Possible universal scaling properties of potential-energy curves for diatomic molecules

Abstract

The hypothesis is tested that ground-state potential-energy curves for neutral, bound diatomic molecules are universal scaled versions of one another in the sense of Ferrante, Smith, and Rose [Phys. Rev. Lett. 50, 1385 (1983)]. Let ε=[E(R)-E(∞)]/$D_e$ and s=(R-$R_e$)/$R_e$ be reduced energy and displacement variables, where $R_e$ and $D_e$ are the equilibrium distance and dissociation energy. The hypothesis is that ε=F(κs), where F(t) is a universal function and κ is a species-dependent parameter.

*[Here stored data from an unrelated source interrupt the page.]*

(* ===== verification/PbufRef.v ===== *)
(** * Reference counts of packet buffers: src/src/lwip/core/pbuf.c

    The functions are those of Pbuf.v. Here is the invariant that makes their
    memory management safe: a pbuf's counter is the number of the pointers to
    it, from clients ([E], a multiset) and from chains, and every pbuf in use is
    an allocated element of its pool or a block in use of the heap. *)

From stdpp Require Import gmultiset.
From S2P Require Import Prelude Alloc Memp Mem Pbuf.

(** ** Definitions *)

(** The chain pointers to [x]. *)
Definition incoming (ps : gmap ptr pbuf) (x : ptr) : nat :=
  size (filter (fun yb => next yb.2 = Some x) ps).

(** The clients' pointers of the blocks in use. *)
Fixpoint used_ptrs (o : Z) (l : layout) : list Z :=
  match l with
  | [] => []
  | (sz, u) :: l' =>
      (if u : bool then [o + SIZEOF_STRUCT_MEM] else []) ++ used_ptrs (o + sz) l'
  end.

(** Where a pbuf's memory comes from. Custom pbufs are the client's. *)
Definition kind_ok (x : ptr) (b : pbuf) : Prop :=
  Z.land (flags b) PBUF_FLAG_IS_CUSTOM = 0 /\
  match x with
  | PoolPtr _ => pbuf_get_allocsrc b = PBUF_TYPE_ALLOC_SRC_MASK_STD_MEMP_PBUF_POOL
  | MempPtr _ => pbuf_get_allocsrc b = PBUF_TYPE_ALLOC_SRC_MASK_STD_MEMP_PBUF
  | HeapPtr _ => pbuf_get_allocsrc b = PBUF_TYPE_ALLOC_SRC_MASK_STD_HEAP
  | _ => False
  end.

Section Safe.
Context {P1 P2 : Type} `{!PoolAlloc P1} `{!PoolAlloc P2}.
Implicit Type s : store P1 P2.
(* ===== verification/PbufAlloc.v ===== *)
(** * What pbuf_alloc returns: src/src/lwip/core/pbuf.c

    A packet from the pool is a chain of fresh pbufs that holds as many bytes as
    asked for; it is refused exactly when the pool has too few elements left. *)

From stdpp Require Import gmultiset.
From S2P Require Import Prelude Alloc Memp Mem Pbuf PbufRef.

(** ** Definitions *)

(** A chain under construction: [rem] more bytes are to come. *)
Fixpoint chain_open (ps : gmap ptr pbuf) (p : option ptr) (l : list (ptr * pbuf)) (rem : Z) : Prop :=
  match l with
  | [] => p = None
  | (x, b) :: l' =>
      p = Some x /\ ps !! x = Some b /\ 0 <= len b /\ tot_len b = len b + total_len l' + rem /\
      chain_open ps (next b) l' rem
  end.

(** Each pbuf's payload lies in its own area. *)
Definition own_area (ar : gmap ptr (list Z)) (x : ptr * pbuf) : Prop :=
  exists o d, payload x.2 = Some (x.1, o) /\ ar !! x.1 = Some d /\ 0 <= o /\ 0 <= len x.2 /\ o + len x.2 <= length d.

(** The buffer is filled to its end. *)
Definition full (b : pbuf) : Prop :=
  match payload b with Some (_, o) => o + len b = PBUF_POOL_BUFSIZE_ALIGNED | None => False end.

(** A new element of the pool, full and followed by more data unless it is the
    last of its chain, its payload at most [m] bytes into its memory. *)
Definition pool_elem (fresh_byte : nat -> Z) (m : Z) (ar : gmap ptr (list Z)) (x : ptr * pbuf) : Prop :=
  exists a o, x.1 = PoolPtr a /\ payload x.2 = Some (x.1, o) /\ 0 <= o <= m /\
    ar !! x.1 = Some (fresh_area fresh_byte PBUF_POOL_BUFSIZE_ALIGNED) /\ 0 <= len x.2 /\ o + len x.2 <= PBUF_POOL_BUFSIZE_ALIGNED /\
    ref x.2 = 1 /\ flags x.2 = 0 /\ if_idx x.2 = NETIF_NO_INDEX /\ type_internal x.2 = u8 (pbuf_type_val PBUF_POOL) /\
    (next x.2 <> None -> full x.2 /\ len x.2 < tot_len x.2) /\ (0 < tot_len x.2 -> 0 < len x.2).

(** The elements a packet of [n] bytes takes. *)
Definition pool_pbufs (n : Z) : Z := Z.max 1 ((n + 511) / 512).

(** ** Lemmas *)

Lemma chain_open_at ps p l : chain_open ps p l 0 -> chain_at ps p l.
Proof.
  revert p. induction l as [|[x b] l IH]; intros p; cbn [chain_open chain_at]; [done|].
  intros (-> & Hx & Hl & Ht & Hc). split_and!; try done; [lia | by apply IH].
Qed.

Lemma chain_open_insert ps x b p l rem : chain_open ps p l rem -> x ∉ l.*1 -> chain_open (<[x := b]> ps) p l rem.
Proof.
  revert p. induction l as [|[y c] l IH]; intros p; [done|]. cbn [chain_open fmap list_fmap fst].
  intros (-> & Hy & Hl & Ht & Hc) [Hne Hx]%not_elem_of_cons. rewrite lookup_insert_ne by done. split_and!; auto.
Qed.

Lemma chain_open_in ps p l rem x b : chain_open ps p l rem -> (x, b) ∈ l -> ps !! x = Some b.
Proof.
  revert p. induction l as [|[y c] l IH]; intros p; cbn [chain_open]; [by intros _ ?%elem_of_nil|].
  intros (_ & Hy & _ & _ & Hc) [[= -> ->]|Hin]%elem_of_cons; [done | by apply (IH _ Hc)].
Qed.

(** One pbuf more. *)
Lemma chain_open_snoc ps p l x b q c rem :
  chain_open ps p (l ++ [(x, b)]) rem -> NoDup (l ++ [(x, b)]).*1 -> q ∉ (l ++ [(x, b)]).*1 ->
  next b = None -> next c = None -> tot_len c = rem -> 0 <= len c ->
  chain_open (<[x := with_next (Some q) b]> (<[q := c]> ps)) p (l ++ [(x, with_next (Some q) b); (q, c)]) (rem - len c).
Proof.
  revert p. induction l as [|[y d] l IH]; intros p; cbn [app chain_open fmap list_fmap fst]; intros Hc Hnd Hq Hb Hcn Ht Hl.
  - destruct Hc as (-> & Hx & Hlb & Htb & _). apply not_elem_of_cons in Hq as [Hqx _].
    rewrite !lookup_insert_eq, lookup_insert_ne by done. rewrite lookup_insert_eq.
    cbn [next with_next len tot_len]. rewrite !total_len_cons. cbn [snd]. change (total_len []) with 0 in *.
    split_and!; try done; lia.
  - destruct Hc as (-> & Hy & Hld & Htd & Hc). apply not_elem_of_cons in Hq as [Hqy Hq].
    apply NoDup_cons in Hnd as [Hyl Hnd].
    assert (Hxy : x <> y).
    { intros ->. apply Hyl. rewrite fmap_app. apply elem_of_app. right. by apply list_elem_of_singleton. }
    rewrite !lookup_insert_ne by done. split_and!; try done.
    + rewrite !total_len_app in *. rewrite !total_len_cons in *. cbn [snd len with_next] in *.
      change (total_len []) with 0 in *. lia.
    + by apply IH.
Qed.

(** The last pbuf knows what is to come. *)
Lemma chain_open_last ps p l x b rem : chain_open ps p (l ++ [(x, b)]) rem -> tot_len b = len b + rem.
Proof.
  revert p. induction l as [|[y c] l IH]; intros p; cbn [app chain_open]; [|intros (_ & _ & _ & _ & Hc); by apply (IH (next c))].
  intros (_ & _ & _ & -> & _). change (total_len []) with 0. lia.
Qed.

Lemma own_area_read ar x : own_area ar x -> exists d, area_read ar (payload x.2) 0 (len x.2) = Ok d.
Proof.
  intros (o & d & Hp & Hd & Ho & Hl & Hb). unfold area_read. destruct (_ =? 0); [by eexists|].
  rewrite Hp. cbn [of_option]. rewrite bind_ok, Hd. cbn [of_option]. rewrite bind_ok.
  destruct (Z.leb_spec 0 (o + 0)), (Z.leb_spec 0 (len x.2)), (Z.leb_spec (o + 0 + len x.2) (length d)); try lia.
  by eexists.
Qed.

Lemma pool_elem_own fb m ar x : pool_elem fb m ar x -> own_area ar x.
Proof.
  intros (a & o & _ & Hp & Ho & Ha & Hl & Hb & _). exists o, (fresh_area fb PBUF_POOL_BUFSIZE_ALIGNED). split_and!; try (done || lia).
Qed.

Lemma pool_elem_link fb m ar x b o : pool_elem fb m ar (x, b) -> full b -> len b < tot_len b -> pool_elem fb m ar (x, with_next o b).
Proof.
  intros (a & i & H1 & H2 & H3 & H4 & H5 & H6 & H7 & H8 & H9 & H10 & _ & H11) Hf Hl. exists a, i. cbn [fst snd] in *. by repeat split; try apply H3.
Qed.

Lemma own_area_separated ar l : Forall (own_area ar) l -> NoDup l.*1 -> separated l.
Proof.
  induction l as [|x l IH]; [done|]. cbn [fmap list_fmap]. intros Ha Hnd.
  apply Forall_cons in Ha as [Hx Hl]. apply NoDup_cons in Hnd as [Hn Hnd]. split; [|by apply IH].
  apply Forall_forall. intros y Hy. unfold separate. destruct Hx as (o & d & -> & _).
  rewrite Forall_forall in Hl. destruct (Hl y Hy) as (o' & d' & -> & _). left. intros E. apply Hn. rewrite E.
  apply list_elem_of_fmap. by exists y.
Qed.

Lemma payload_offset_bounds p offset : addr p mod 4 = 0 -> 0 <= offset <= 128 ->
  payload_offset p offset = LWIP_MEM_ALIGN_SIZE offset.
Proof.
  intros Ha Ho. unfold payload_offset, SIZEOF_STRUCT_PBUF. rewrite mem_align_spec, LWIP_MEM_ALIGN_SIZE_spec by lia. lia.
Qed.

Section Pool.
Context {P1 P2 : Type} `{!PoolAlloc P1} `{!PoolAlloc P2}.
Implicit Type s : store P1 P2.
#[local] Set Default Proof Using "Type*".
Variable custom_free_function : ptr -> store P1 P2 -> res (store P1 P2).
Variable fresh_byte : nat -> Z.

(** *** Giving a chain back *)

Lemma dealloc_shrunk s s' p b : dealloc custom_free_function p b s = Ok s' -> kind_ok p b ->
  pbufs s' = delete p (pbufs s) /\ areas s' = delete p (areas s).
Proof.
  unfold dealloc. intros E [Hk1 Hk2]. rewrite Hk1, Z.eqb_refl in E. cbn [negb] in E.
  repeat (destruct (pbuf_get_allocsrc b =? _); [by res_inv|]). done.
Qed.

Lemma dealloc_heap s s' a b : dealloc custom_free_function (HeapPtr a) b s = Ok s' -> kind_ok (HeapPtr a) b ->
  mem_free (Some a) (heap_mem s) = Ok (heap_mem s').
Proof.
  unfold dealloc. intros E [Hk1 Hk2]. rewrite Hk1, Z.eqb_refl, Hk2 in E. cbn [negb] in E.
  apply bind_inv in E as (h & E & [= <-]). exact E.
Qed.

By analysis of the data for 150 molecules the hypothesis is shown to be only moderately well satisfied if F(t) is taken to be a different characteristic function for each pair of columns in the Periodic Table, less well satisfied with F(t) completely universal. If F(t) is taken to be a single-parameter function, a much improved fit of almost all data is obtained. The second derivative at t=0, F’ ’(0), may be taken equal to 2 without loss of generality. Values of the third and fourth derivatives at t=0, F’ ’ ’(0) and $F^{\mathrm{iv}\mathrm{}\left(0\right)\mathrm{}}$, are given for the various cases. The standard formula for κ is ($k_e$ $R_e^2$/2$D_e$ ${)}^{1/2}$.